## AIM OF THE TASK
Going through the listing below, tally the lines that contain the word "live" and give only that figure.
• • • • • • •
(* ===== verification/Recovery.v ===== *)
(** * Recovery is faithful

    Each operation of the live engine logs what it changes ([logged]), so the
    projection of the log is the state of the engine ([tracks]); with
    [Replay.v], a restart over the log rebuilds that state. *)

From S2P Require Import Prelude Decimal Types Field Auction Events Book Merkle FileStore EngineState Engine Admission Witness Tick Batch.
From S2P Require Import Snapshot Recover Machine Replay.
Open Scope Z_scope.

Section live.
Context {D F St : Type} `{!DecimalOps D, !DecimalLaws D, !FieldOps F, !FieldLaws F, !Poseidon F, !StoreOps D St, !StoreLaws D St,
  SHA : !Sha256, HEX : !HexOps, ADDR : !AddressOps, ADDRL : !AddressLaws} {HI : HashIter}.
Context (dec : bytes -> result (DecryptedOrder D) CryptoError).
Implicit Types (e : Engine D St) (m : gmap Uuid (Order D)) (p : Projection D) (ev : Event D).

#[local] Abbreviation pj_run := (Replay.pj_run (F:=F) dec).

(** An operation took [e], whose book represents [m], to [e'] and [m'], and
    appended the events of the change. *)
Record logged e m e' m' : Prop := {
  lg_book : represents (es_book (e_state e')) m';
  lg_last : st_last_seq (e_store e) <= st_last_seq (e_store e');
  lg_events : exists evs, st_log (e_store e') = st_log (e_store e) ++ evs /\
    Forall (fun ev => st_last_seq (e_store e) < ev_seq ev) evs /\
    pj_run (project (e_state e) m) evs = Some (project (e_state e') m')
}.

Lemma logged_trans e m e1 m1 e2 m2 : logged e m e1 m1 -> logged e1 m1 e2 m2 -> logged e m e2 m2.
Proof.
  intros [Hb1 Hl1 (evs1 & Hlog1 & Hf1 & Hr1)] [Hb2 Hl2 (evs2 & Hlog2 & Hf2 & Hr2)]. split; [done|lia|].
  exists (evs1 ++ evs2). rewrite Hlog2, Hlog1, app_assoc, (pj_run_app _ _ _ _ _ Hr1). split_and!; try done.
  apply Forall_app. split; [done|]. eapply Forall_impl; [exact Hf2|]. simpl. lia.
Qed.

(** The log did not change, nor did the projection. *)
Lemma logged_frame e m e' :
  represents (es_book (e_state e')) m -> st_log (e_store e') = st_log (e_store e) ->
  st_last_seq (e_store e) <= st_last_seq (e_store e') -> project (e_state e') m = project (e_state e) m -> logged e m e' m.
Proof. intros Hb Hlog Hl Hp. split; [done..|]. exists []. rewrite app_nil_r, Hp. split_and!; [done|constructor|done]. Qed.

Lemma logged_refl e m : represents (es_book (e_state e)) m -> logged e m e m.
Proof. intros. by apply logged_frame. Qed.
• • • • • • •
## TASK SOLUTION
2